4 云南省烟草公司保山市公司，云南保山678000；5 中国烟草总公司海南省公司海南雪茄研究所，海口571100）

摘要：【目的】马铃薯Y 病毒（Potato virus Y，PVY）是危害烟草、马铃薯、番茄、辣椒等主要农作物的重要病毒，给农业生产带来巨大损失。论文旨在克隆Hsc70-2 蛋白在本氏烟（Nicotiana benthamiana）中的基因序列并分析其生物学信息，研究NbHsc70-2 蛋白对PVY 侵染烟草的影响，为进一步解析PVY 的侵染机制提供理论依据。

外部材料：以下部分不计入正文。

(* ===== verification/VfsAdd.v ===== *)
(** * Unmounting, sync, and the addition of devices *)

From S2P Require Import Prelude Uio Sfs Vnode Vfs VfsPath VfsLaws VfsTheory VfsCalls VfsSafe VfsTable.

Module VfsAdd.
Import Uio Vnode Vfs VfsPath VfsParse VfsLaws VfsTheory VfsCalls VfsSafe VfsTable.
Import Sfs(EBUSY, EEXIST, ENXIO).

Section Add.
Context {U F : Type} `{FO : FsOpsLaws U F}.
Abbreviation nst := (nstate U F).
Abbreviation vst := (vfs U F).

(** ** Unmounting *)

Lemma sync_fs_run ext (s : vst) f : vwf ext s -> fs_live f (n_fs (v_n s)) ->
  exists r n', FSOP_SYNC f (v_n s) = Ret r n' /\ vwf ext (set_n n' s) /\ vkeep s (set_n n' s).
Proof using All.
  intros W Hf. assert (H : wp (zoom (FSOP_SYNC f)) s (fun _ s' => vwf ext s' /\ vkeep s s')) by (apply quiet_step; [done|]; by apply law_fs).
  unfold wp, zoom in H. change (lens_get s) with (v_n s) in H. destruct (FSOP_SYNC f (v_n s)) as [r n'| | | | |]; try done. by exists r, n'.
Qed.

(** [FSOP_UNMOUNT] and, when it succeeds, the reset of the entry. *)
Lemma unmount_fs_run ext (s : vst) i k f : vwf ext s -> v_known s !! i = Some k -> mounted k = Some f -> kd_rawname k <> None ->
  exists r n', FSOP_UNMOUNT f (v_n s) = Ret r n' /\ if decide (r = 0) then vwf ext (with_fs i NO_FS n' s) else vwf ext (set_n n' s).
Proof using All.
  intros W Hk Hm Hr. assert (Hf : fs_live f (n_fs (v_n s))). { apply (w_live _ _ W). eapply mounted_elem; [by eapply list_elem_of_lookup_2|done]. }
  assert (Hdet : fs_detach f).
  { pose proof (w_kd _ _ W) as D. rewrite Forall_forall in D. pose proof (ko_fs _ _ (D k ltac:(by eapply list_elem_of_lookup_2))) as Kf.
    unfold mounted in Hm. destruct (kd_fs k); simplify_eq. by apply Kf. }
  destruct (proj1 (wp_run _ _ _) (law_unmount (v_n s) f (refs ext s) Hf Hdet (w_n _ _ W))) as (r & n' & Er & N & K & Hl & _).
  exists r, n'. split; [done|]. case_decide as E.
  - assert (Hp := mounted_removed _ _ _ _ Hk Hm). pose proof (proj2 (w_once _ _ W)) as Hd. rewrite Hp in Hd. apply NoDup_cons in Hd as [Hd1 Hd2].
    eapply vwf_with_fs; [done|done|done|done|done|done| |done]. intros j. rewrite Hl, (w_live _ _ W), Hp, elem_of_cons.
    split; [intros [[->|Hj] Hne]; [by destruct (Hne E)|done]|]. intros Hj. split; [by right|]. intros _ ->. done.
  - eapply vwf_live_step; [done|done|done|]. intros j. rewrite Hl. naive_solver.
Qed.

(** The result is ENODEV or EINVAL, or that of the file system: of its sync when that fails,
    and else of its unmount, and the entry is reset exactly when both succeed. *)
Definition unmount_post (ext : Z -> Z) (nm : list Z) (s : vst) (r : Z) (s' : vst) : Prop :=
  vwf ext s' /\ tframe s s' /\
  ((r = ENODEV /\ Forall (fun k => ~ mountable nm k) (v_known s) /\ table_same s s') \/
   (r = EINVAL /\ (exists k, k ∈ v_known s /\ mountable nm k /\ mounted k = None) /\ table_same s s') \/
   (exists k f rs n1, k ∈ v_known s /\ mountable nm k /\ kd_fs k = FS f /\ FSOP_SYNC f (v_n s) = Ret rs n1 /\
      if decide (rs = 0) then
        FSOP_UNMOUNT f n1 = Ret r (v_n s') /\ if decide (r = 0) then table_set nm (FS f) NO_FS s s' else table_same s s'
      else r = rs /\ v_n s' = n1 /\ table_same s s')).

Lemma mounted_fs k f : mounted k = Some f -> kd_fs k = FS f.
Proof using Type. unfold mounted. destruct (kd_fs k); by intros [= ->]. Qed.

Lemma unmount_spec ext (s : vst) nm : vwf ext s -> wp (vfs_unmount nm) s (unmount_post ext nm s).
Proof using All.
  intros W. pose proof (w_lock _ _ W) as L. unfold vfs_unmount. apply wp_bind. eapply wp_mono; [by apply (acquire_spec ext)|].
  intros [] s1 (W1 & -> & Hh). set (s1 := locked s) in *. apply wp_bind.
  destruct (findmount_run s1 nm Hh) as [(i & k & Hf & Hi & Hk & Hm)|[Hf Hno]]; (eapply wp_eq; [exact Hf|]); cbv iota beta; cbn [Z.eqb negb].
  2:{ apply wp_bind, wp_ret. eapply wp_mono; [by apply (release_table ext s)|]. intros r s' (-> & W' & T & Kn & _). split_and!; [done|done|]. by left. }
  assert (Hin : k ∈ v_known s) by (by eapply list_elem_of_lookup_2). apply wp_bind, wp_bind. eapply wp_eq; [by apply get_kd_run|].
  destruct (mounted k) as [f|] eqn:Hmo.
  2:{ apply wp_ret. eapply wp_mono; [by apply (release_table ext s)|]. intros r s' (-> & W' & T & Kn & _). split_and!; [done|done|]. right; left.
      split_and!; [done|by exists k|done]. }
  assert (Hd : kd_device k <> 0). { pose proof (w_kd _ _ W) as D. rewrite Forall_forall in D. apply (D k Hin), Hm. }
  apply wp_bind, wp_KASSERT; [apply bool_decide_eq_true_2, Hm|]. apply wp_bind, wp_KASSERT; [by rewrite (proj2 (Z.eqb_neq _ _))|].
  destruct (sync_fs_run ext s1 f W1) as (rs & n1 & Es & W2 & K2). { apply (w_live _ _ W1). by eapply mounted_elem. }
  apply wp_bind. eapply wp_eq; [by apply zoom_run|]. destruct (Z.eqb_spec rs 0) as [->|Hr]; cbn [negb].
  2:{ apply wp_ret. eapply wp_mono; [apply (release_table ext s _ rs L W2); by apply vkeep_tframe|]. intros r' s' (-> & W' & T & Kn & Kv). split_and!; [done|done|]. right; right.
      exists k, f, rs, n1. split_and!; [done|done|by apply mounted_fs|done|]. by rewrite decide_False. }
  destruct (unmount_fs_run ext (set_n n1 s1) (Z.to_nat i) k f W2 Hk Hmo) as (r & n2 & Eu & B); [apply Hm|].
  apply wp_bind. eapply wp_eq; [by apply zoom_run|]. destruct (Z.eqb_spec r 0) as [->|Hr]; cbn [negb].
  - rewrite decide_True in B by done. apply wp_bind. eapply wp_eq; [apply put_kdfs_run|]. apply wp_ret.
    eapply wp_mono; [apply (release_table ext s _ 0 L B); by split|].
    intros r' s' (-> & W' & T & Kn & Kv). split_and!; [done|done|]. right; right. exists k, f, 0, n1. split_and!; [done|done|by apply mounted_fs|done|].
    rewrite decide_True by done. split; [by rewrite Kv|]. rewrite decide_True by done. exists (Z.to_nat i), k. split_and!; [done|done|by apply mounted_fs|done].
  - rewrite decide_False in B by done. apply wp_ret.
    eapply wp_mono; [apply (release_table ext s _ r L B); by split|].
    intros r' s' (-> & W' & T & Kn & Kv). split_and!; [done|done|]. right; right. exists k, f, 0, n1. split_and!; [done|done|by apply mounted_fs|done|].
    rewrite decide_True by done. split; [by rewrite Kv|]. by rewrite decide_False.
Qed.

【方法】以本氏烟为材料，克隆NbHsc70-2 蛋白的基因编码序列（coding sequence，CDS），利用MEGA 6.0 进行多序列比对并构建系统进化树；利用实时荧光定量PCR（qRT-PCR）分析NbHsc70-2 在本氏烟各组织中的表达水平；采用在线软件BaCeILo 和SignalP 4.0 对NbHsc70-2 进行生物信息学分析；构建NbHsc70-2-RFP 融合蛋白确定该蛋白的亚细胞定位；研究PVY 处理对本氏烟叶片中NbHsc70-2 的影响；利用激光共聚焦观察PVY-GFP 处理对NbHsc70-2-RFP 定位的影响；构建NbHsc70-2 VIGS 沉默体系及瞬时表达载体，采用qRT-PCR 比较NbHsc70-2在沉默/过表达后对PVY 表达的影响。【结果】NbHsc70-2 编码649 个氨基酸，系统进化树分析表明，NbHsc70-2与普通烟NaHsc70-2 序列相似性最高，亲缘关系最近，属于热激蛋白家族，C 端具有热激蛋白家族的高度保守基序结构；qRT-PCR 分析表明，NbHsc70-2 在叶中表达量最高，在根和茎中的表达量较低；BaCeILo 预测及激光共聚焦显微镜观察均显示NbHsc70-2 定位在细胞质中，并且PVY-GFP 侵染本氏烟后NbHsc70-2-RFP 部分转移至细胞核，与PVY-GFP 共定位在细胞质及细胞核中；将NbHsc70-2 基因沉默载体pTRV::NbHsc70-2 导入本氏烟中7 d后相比于对照组，沉默组出现心叶皱缩及矮化现象；接种PVY-GFP 7 d 后通过手持紫外灯观察到沉默组中无明显绿色荧光出现，而对照组中PVY-GFP 系统侵染使得非接种叶片呈现荧光现象，沉默组荧光点数约为对照组28%；接种PVY 后，利用qRT-PCR 检测沉默NbHsc70-2 后1、3、5 d 的PVY CP 基因积累量，结果表明沉默NbHsc70-2后PVY CP 基因积累量下降，其中3 d 和5 d 与对照相比差异显著，基因表达水平分别为对照的14%和0.004%；将NbHsc70-2 过表达载体pEarleyGate100::GWC::NbHsc70-2 与PVY 同时导入本氏烟后，结果表明相比于对照组，过表达组48 h 和72 h 其PVY CP 基因积累量显著上升，基因表达水平分别为对照组的2.31、2.56 倍。【结论】PVY 侵染会引起NbHsc70-2 表达量上升；NbHsc70-2 是PVY 侵染本氏烟重要的组成成分，沉默该基因显著抑制PVY的表达，过表达NbHsc70-2 则显著提高PVY 的表达，即NbHsc70-2 的表达水平与PVY 复制呈正相关，NbHsc70-2蛋白促进PVY 对烟草的侵染。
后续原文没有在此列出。